Anyone with half a brain knew the only thing the Republicans hated more than Warren was the actual agency that she conceived and got up and running.
No matter the lip service from Senate Republicans about protecting consumers, Wall Street despises the Consumer Financial Protection Bureau. The last thing they want is a strong, quasi-independent agency unwilling to let them do as they wish -- to the detriment of consumers.
Senate Republicans lost the battle to get their changes into the law, and now they are willing to play politics with the bureau's nominee, hoping to stall till after the November 2012 elections so they can put a Republican president in the Oval Office and kill the agency.
Rallying its supporters to put pressure on the Senate to confirm Obama's nominees is an area where this White House has been grossly ineffective.

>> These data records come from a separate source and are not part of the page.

Definition hostWithPort (hostport : string) (port : Z) : string :=
  JoinHostPort (match split_host hostport with Some host => host | None => hostport end) (pretty port).

(** [url.URL] of a pod: its host with the port, under [http]. *)
Definition url_string (host : string) : string := "http://" +:+ host.

Definition sameCTLDAddress (left right : string) : bool :=
  bool_decide (TrimRight (TrimSpace left) "/" = TrimRight (TrimSpace right) "/").

(** ** Pods (ctld_owner.go) *)

Record Pod := mkPod {
  pod_Namespace : string;
  pod_Name : string;
  pod_NodeName : string;
  pod_PodIP : string;
  pod_Phase : string;
  pod_Deleting : bool;
  pod_Conditions : list (string * string);
  pod_Instance : string
}.

(** The calls of the client: one pod, the pods with a name, and those of a namespace with
    a label selector. *)
Class Pods := {
  pods_Get : string -> string -> res string Pod;
  pods_Named : string -> res string (list Pod);
  pods_List : string -> string -> res string (list Pod)
}.

Fixpoint ready_condition (conditions : list (string * string)) : bool :=
  match conditions with
  | [] => false
  | (type, status) :: rest => if bool_decide (type = "Ready") then bool_decide (status = "True") else ready_condition rest
  end.

Definition isReadyCtldPod (pod : Pod) : bool :=
  negb (pod_Deleting pod || negb (bool_decide (pod_Phase pod = "Running")) || bool_decide (TrimSpace (pod_PodIP pod) = ""))
  && ready_condition (pod_Conditions pod).

Definition podInternalURL (pod : Pod) (port : Z) : option string :=
  if bool_decide (TrimSpace (pod_PodIP pod) = "") then None else Some ("http://" +:+ pod_PodIP pod +:+ ":" +:+ pretty port).

Definition quoted (s : string) : string := String "034" (s +:+ String "034" "").

Definition resolveKubernetesPod `{Pods} (podID : string) : res string Pod :=
  if bool_decide (TrimSpace podID = "") then Err "pod resolver unavailable" else
  match Index_byte podID "/" with
  | Some i => pods_Get (str_take i podID) (str_from (S i) podID)
  | None =>
      let? pods := pods_Named podID in
      match pods with
      | pod :: _ => Ok pod
      | [] => Err ("pod " +:+ quoted podID +:+ " not found")
      end
  end.

(** The order of the candidates: those of the node [nodeName] first, then by name. *)
Definition candidate_less (nodeName : string) (a b : Pod) : bool :=
  if bool_decide (pod_NodeName a = pod_NodeName b) then str_ltb (pod_Name a) (pod_Name b) else
  if bool_decide (pod_NodeName a = nodeName) then true else
  if bool_decide (pod_NodeName b = nodeName) then false else
  str_ltb (pod_Name a) (pod_Name b).

Definition candidate_le (nodeName : string) (a b : Pod) : Prop := candidate_less nodeName b a = false.
#[export] Instance candidate_le_dec nodeName : RelDecision (candidate_le nodeName).
Proof. intros a b. unfold candidate_le. apply _. Defined.

Definition listCtldCandidates `{Pods} (selfPod : Pod) : res string (list Pod) :=
  let instance := TrimSpace (pod_Instance selfPod) in
  let selector := "app.kubernetes.io/name=ctld"
    +:+ (if bool_decide (instance = "") then "" else ",app.kubernetes.io/instance=" +:+ instance) in
  let? pods := pods_List (pod_Namespace selfPod) selector in
  Ok (merge_sort (candidate_le (pod_NodeName selfPod)) (filter (fun p => isReadyCtldPod p) pods)).

Definition defaultCtldPort : Z := 8095.

Definition ResolveLocalCtldURL `{Pods} (selfPodID : string) : res string string :=
  let? selfPod := resolveKubernetesPod selfPodID in
  if bool_decide (pod_NodeName selfPod = "") then Err ("storage-proxy pod " +:+ quoted selfPodID +:+ " is not scheduled") else
  let? candidates := listCtldCandidates selfPod in
  let url p := podInternalURL p defaultCtldPort in
  match omap url (filter (fun p => pod_NodeName p = pod_NodeName selfPod) candidates) ++ omap url candidates with
  | addr :: _ => Ok addr
  | [] => Err ("no ready ctld pod available for storage-proxy pod " +:+ quoted selfPodID)
  end.

Definition buildStorageProxyPodURL (podIP : string) (httpPort : Z) : res string string :=
  if bool_decide (TrimSpace podIP = "") then Err "pod ip is empty" else Ok (podIP +:+ ":" +:+ pretty httpPort).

Whereas President George W. Bush pulled out all the guns to put pressure on Congress to stop the logjam on appointees, the Obama administration has been far too timid and inconsistent, demanding appointees have an up or down vote.
The truth is Republicans, Democrats and independents have been severely damaged by the grotesque actions on Wall Street, and by blocking Cordray's nomination, Senate Republicans have effectively said we don't care about regular folks but will do the bidding of the financial industry, which contributed $6.5 million to GOP senators this year.
The money regular folks lost? Who cares? says the Senate GOP. Just keep fattening our coffers, Wall Street lobbyists.
The opinions expressed in this commentary are solely those of Roland Martin.